» Directions for this task: Repeat only the stretch of lines below that runs from the line with "- intros Hgit. split." through the line with "leaves the count", unaltered.

(Collected data)
☆ ☆ ☆ ☆ ☆ ☆ ☆

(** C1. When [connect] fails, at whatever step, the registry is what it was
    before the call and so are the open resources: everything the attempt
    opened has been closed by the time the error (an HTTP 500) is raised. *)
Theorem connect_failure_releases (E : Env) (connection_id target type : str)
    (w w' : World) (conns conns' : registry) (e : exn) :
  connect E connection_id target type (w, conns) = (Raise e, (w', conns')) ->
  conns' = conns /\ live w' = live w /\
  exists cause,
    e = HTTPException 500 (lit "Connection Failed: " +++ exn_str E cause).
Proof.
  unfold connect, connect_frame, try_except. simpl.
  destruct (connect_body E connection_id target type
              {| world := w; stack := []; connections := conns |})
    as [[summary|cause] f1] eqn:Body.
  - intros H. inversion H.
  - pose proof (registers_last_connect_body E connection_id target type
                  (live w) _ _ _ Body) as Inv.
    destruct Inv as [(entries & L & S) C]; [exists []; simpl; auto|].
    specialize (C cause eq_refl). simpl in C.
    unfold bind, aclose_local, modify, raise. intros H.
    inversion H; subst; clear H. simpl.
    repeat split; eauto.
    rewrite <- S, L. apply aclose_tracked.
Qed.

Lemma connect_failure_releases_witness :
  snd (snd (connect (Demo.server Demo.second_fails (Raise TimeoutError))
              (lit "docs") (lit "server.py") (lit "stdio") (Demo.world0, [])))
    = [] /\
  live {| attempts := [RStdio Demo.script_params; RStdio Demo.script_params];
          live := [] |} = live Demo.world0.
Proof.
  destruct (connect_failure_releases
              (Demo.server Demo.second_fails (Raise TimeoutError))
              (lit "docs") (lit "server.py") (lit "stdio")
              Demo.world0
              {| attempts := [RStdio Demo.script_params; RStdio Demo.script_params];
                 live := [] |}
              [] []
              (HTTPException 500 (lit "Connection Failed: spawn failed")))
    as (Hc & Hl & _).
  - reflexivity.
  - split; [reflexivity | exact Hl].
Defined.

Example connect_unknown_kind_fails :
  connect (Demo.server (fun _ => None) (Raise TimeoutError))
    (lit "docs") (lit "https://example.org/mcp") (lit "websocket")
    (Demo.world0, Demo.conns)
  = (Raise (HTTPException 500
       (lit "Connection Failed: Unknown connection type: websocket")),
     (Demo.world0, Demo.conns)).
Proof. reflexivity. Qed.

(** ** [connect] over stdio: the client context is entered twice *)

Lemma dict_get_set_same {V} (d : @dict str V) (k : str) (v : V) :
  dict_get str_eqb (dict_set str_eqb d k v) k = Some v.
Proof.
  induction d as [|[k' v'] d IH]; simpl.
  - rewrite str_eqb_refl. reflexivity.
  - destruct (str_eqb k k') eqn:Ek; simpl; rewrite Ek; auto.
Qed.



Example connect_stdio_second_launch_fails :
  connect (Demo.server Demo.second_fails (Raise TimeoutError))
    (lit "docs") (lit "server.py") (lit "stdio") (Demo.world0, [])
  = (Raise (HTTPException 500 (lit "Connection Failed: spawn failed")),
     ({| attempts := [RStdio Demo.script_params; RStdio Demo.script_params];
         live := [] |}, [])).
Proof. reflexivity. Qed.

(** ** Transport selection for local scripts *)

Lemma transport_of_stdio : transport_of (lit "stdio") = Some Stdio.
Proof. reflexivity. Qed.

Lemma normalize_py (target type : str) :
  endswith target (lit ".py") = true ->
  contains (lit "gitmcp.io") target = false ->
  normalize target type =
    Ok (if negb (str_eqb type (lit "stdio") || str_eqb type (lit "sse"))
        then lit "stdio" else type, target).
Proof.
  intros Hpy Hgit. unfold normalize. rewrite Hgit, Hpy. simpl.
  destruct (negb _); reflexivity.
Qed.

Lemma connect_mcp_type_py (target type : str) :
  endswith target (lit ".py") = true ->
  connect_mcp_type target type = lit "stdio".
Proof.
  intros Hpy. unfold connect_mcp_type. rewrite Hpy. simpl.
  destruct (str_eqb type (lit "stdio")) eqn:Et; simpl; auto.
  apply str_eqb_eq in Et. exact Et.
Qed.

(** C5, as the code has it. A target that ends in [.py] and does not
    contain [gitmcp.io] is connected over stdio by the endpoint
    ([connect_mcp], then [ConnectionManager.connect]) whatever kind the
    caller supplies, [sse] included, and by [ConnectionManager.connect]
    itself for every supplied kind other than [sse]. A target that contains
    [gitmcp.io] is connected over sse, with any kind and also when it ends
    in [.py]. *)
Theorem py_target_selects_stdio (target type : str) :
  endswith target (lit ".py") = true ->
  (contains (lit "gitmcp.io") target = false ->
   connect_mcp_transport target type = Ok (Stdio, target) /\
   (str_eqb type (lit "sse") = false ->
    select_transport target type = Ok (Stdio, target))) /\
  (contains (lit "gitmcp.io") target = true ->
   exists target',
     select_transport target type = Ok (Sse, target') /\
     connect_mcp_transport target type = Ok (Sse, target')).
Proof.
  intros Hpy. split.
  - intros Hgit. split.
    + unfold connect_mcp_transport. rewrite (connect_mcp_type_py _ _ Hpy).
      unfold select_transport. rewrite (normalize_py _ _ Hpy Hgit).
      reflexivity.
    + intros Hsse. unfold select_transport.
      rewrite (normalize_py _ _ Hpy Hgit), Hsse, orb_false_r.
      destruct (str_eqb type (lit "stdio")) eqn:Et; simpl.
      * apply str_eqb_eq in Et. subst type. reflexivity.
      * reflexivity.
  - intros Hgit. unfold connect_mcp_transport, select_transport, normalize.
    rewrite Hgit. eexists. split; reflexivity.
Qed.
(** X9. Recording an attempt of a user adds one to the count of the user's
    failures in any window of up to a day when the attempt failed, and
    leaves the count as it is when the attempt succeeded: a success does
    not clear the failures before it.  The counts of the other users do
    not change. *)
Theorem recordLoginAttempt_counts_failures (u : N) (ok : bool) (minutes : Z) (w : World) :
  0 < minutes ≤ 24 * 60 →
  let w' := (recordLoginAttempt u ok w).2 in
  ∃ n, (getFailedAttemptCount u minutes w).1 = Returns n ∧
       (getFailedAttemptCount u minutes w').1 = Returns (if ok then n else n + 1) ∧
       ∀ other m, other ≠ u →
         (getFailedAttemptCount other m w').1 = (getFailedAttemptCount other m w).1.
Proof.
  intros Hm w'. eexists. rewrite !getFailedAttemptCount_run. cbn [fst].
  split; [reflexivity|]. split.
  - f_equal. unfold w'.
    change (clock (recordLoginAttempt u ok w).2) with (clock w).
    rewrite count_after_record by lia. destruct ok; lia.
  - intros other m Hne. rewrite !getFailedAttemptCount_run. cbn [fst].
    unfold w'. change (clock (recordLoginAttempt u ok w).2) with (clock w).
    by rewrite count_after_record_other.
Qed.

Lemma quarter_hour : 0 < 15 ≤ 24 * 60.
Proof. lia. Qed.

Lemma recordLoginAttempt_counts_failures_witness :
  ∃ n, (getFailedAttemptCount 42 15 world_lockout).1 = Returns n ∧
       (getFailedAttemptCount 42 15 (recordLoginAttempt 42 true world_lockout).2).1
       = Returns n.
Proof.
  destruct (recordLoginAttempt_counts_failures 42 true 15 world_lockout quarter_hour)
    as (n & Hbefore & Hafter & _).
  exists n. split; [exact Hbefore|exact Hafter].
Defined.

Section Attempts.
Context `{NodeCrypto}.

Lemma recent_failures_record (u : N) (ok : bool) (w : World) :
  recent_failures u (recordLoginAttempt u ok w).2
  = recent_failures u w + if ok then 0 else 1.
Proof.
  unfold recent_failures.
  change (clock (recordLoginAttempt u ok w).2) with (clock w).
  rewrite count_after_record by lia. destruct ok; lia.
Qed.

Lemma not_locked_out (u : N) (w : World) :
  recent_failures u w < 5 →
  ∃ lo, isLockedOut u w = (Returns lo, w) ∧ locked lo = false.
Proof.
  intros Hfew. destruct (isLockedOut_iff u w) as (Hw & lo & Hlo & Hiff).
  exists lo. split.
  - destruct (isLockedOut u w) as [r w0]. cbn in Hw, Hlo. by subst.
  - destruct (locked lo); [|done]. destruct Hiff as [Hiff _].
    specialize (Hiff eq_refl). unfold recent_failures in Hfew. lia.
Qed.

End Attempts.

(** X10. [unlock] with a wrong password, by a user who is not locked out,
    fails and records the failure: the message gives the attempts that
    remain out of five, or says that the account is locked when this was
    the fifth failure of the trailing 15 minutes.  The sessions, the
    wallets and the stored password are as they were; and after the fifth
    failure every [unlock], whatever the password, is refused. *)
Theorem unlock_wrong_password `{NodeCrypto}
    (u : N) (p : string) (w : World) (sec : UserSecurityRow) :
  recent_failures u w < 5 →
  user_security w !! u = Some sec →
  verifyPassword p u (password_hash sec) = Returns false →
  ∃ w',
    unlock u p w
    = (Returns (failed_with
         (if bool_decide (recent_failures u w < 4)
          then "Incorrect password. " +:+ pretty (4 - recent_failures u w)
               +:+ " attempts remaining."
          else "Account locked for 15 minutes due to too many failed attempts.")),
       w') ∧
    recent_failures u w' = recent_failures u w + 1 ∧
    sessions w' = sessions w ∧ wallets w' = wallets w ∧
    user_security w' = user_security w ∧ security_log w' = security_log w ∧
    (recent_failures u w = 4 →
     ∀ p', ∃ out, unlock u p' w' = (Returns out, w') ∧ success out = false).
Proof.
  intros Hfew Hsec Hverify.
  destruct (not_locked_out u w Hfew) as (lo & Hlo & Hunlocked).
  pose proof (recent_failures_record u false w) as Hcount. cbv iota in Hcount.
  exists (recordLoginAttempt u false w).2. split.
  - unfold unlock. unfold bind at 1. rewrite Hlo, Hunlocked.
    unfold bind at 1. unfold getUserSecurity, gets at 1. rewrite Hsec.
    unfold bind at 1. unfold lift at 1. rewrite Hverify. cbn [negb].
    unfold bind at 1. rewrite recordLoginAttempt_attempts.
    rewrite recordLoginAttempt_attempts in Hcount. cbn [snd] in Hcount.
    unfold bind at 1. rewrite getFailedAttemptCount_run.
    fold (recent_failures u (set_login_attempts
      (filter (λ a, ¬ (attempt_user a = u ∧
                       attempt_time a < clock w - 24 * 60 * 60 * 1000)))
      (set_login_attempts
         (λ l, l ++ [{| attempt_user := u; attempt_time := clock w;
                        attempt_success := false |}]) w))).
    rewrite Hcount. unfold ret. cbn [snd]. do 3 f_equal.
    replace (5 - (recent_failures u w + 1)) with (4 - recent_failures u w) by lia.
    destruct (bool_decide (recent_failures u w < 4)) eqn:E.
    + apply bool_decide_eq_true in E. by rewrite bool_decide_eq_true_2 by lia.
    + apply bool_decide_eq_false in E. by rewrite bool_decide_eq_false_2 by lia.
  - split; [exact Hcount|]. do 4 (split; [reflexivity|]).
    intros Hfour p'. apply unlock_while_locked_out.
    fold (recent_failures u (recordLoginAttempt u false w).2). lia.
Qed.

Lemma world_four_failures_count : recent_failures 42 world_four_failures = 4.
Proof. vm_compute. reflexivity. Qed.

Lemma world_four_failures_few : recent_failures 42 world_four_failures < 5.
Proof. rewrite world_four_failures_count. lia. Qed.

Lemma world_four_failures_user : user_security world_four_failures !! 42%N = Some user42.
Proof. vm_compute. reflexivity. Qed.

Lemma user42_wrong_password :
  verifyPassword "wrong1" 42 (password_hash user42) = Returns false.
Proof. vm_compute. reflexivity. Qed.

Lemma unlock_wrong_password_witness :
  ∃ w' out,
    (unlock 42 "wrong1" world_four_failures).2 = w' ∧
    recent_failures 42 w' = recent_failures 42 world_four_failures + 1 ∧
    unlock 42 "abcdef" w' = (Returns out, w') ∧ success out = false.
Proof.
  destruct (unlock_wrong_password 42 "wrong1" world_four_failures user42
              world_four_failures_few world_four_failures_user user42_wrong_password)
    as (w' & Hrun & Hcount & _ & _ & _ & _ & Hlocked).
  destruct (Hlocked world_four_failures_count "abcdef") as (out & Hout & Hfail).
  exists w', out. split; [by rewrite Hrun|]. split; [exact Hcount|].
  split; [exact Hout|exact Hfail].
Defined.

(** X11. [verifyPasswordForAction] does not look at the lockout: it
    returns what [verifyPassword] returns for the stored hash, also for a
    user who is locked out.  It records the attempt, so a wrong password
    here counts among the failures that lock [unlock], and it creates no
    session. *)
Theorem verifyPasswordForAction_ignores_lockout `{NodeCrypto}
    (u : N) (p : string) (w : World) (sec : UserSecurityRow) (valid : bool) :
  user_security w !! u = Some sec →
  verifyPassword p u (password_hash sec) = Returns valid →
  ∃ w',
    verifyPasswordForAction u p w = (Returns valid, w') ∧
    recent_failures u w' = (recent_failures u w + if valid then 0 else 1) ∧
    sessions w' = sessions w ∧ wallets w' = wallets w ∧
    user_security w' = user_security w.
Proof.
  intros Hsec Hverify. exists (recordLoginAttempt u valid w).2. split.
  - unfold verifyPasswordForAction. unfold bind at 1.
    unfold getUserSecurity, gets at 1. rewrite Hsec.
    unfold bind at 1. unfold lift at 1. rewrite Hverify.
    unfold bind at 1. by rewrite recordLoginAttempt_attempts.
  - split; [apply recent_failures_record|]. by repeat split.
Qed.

☆ ☆ ☆ ☆ ☆ ☆ ☆

» Task output:
  - intros Hgit. split.
    + unfold connect_mcp_transport. rewrite (connect_mcp_type_py _ _ Hpy).
      unfold select_transport. rewrite (normalize_py _ _ Hpy Hgit).
      reflexivity.
    + intros Hsse. unfold select_transport.
      rewrite (normalize_py _ _ Hpy Hgit), Hsse, orb_false_r.
      destruct (str_eqb type (lit "stdio")) eqn:Et; simpl.
      * apply str_eqb_eq in Et. subst type. reflexivity.
      * reflexivity.
  - intros Hgit. unfold connect_mcp_transport, select_transport, normalize.
    rewrite Hgit. eexists. split; reflexivity.
Qed.
(** X9. Recording an attempt of a user adds one to the count of the user's
    failures in any window of up to a day when the attempt failed, and
    leaves the count as it is when the attempt succeeded: a success does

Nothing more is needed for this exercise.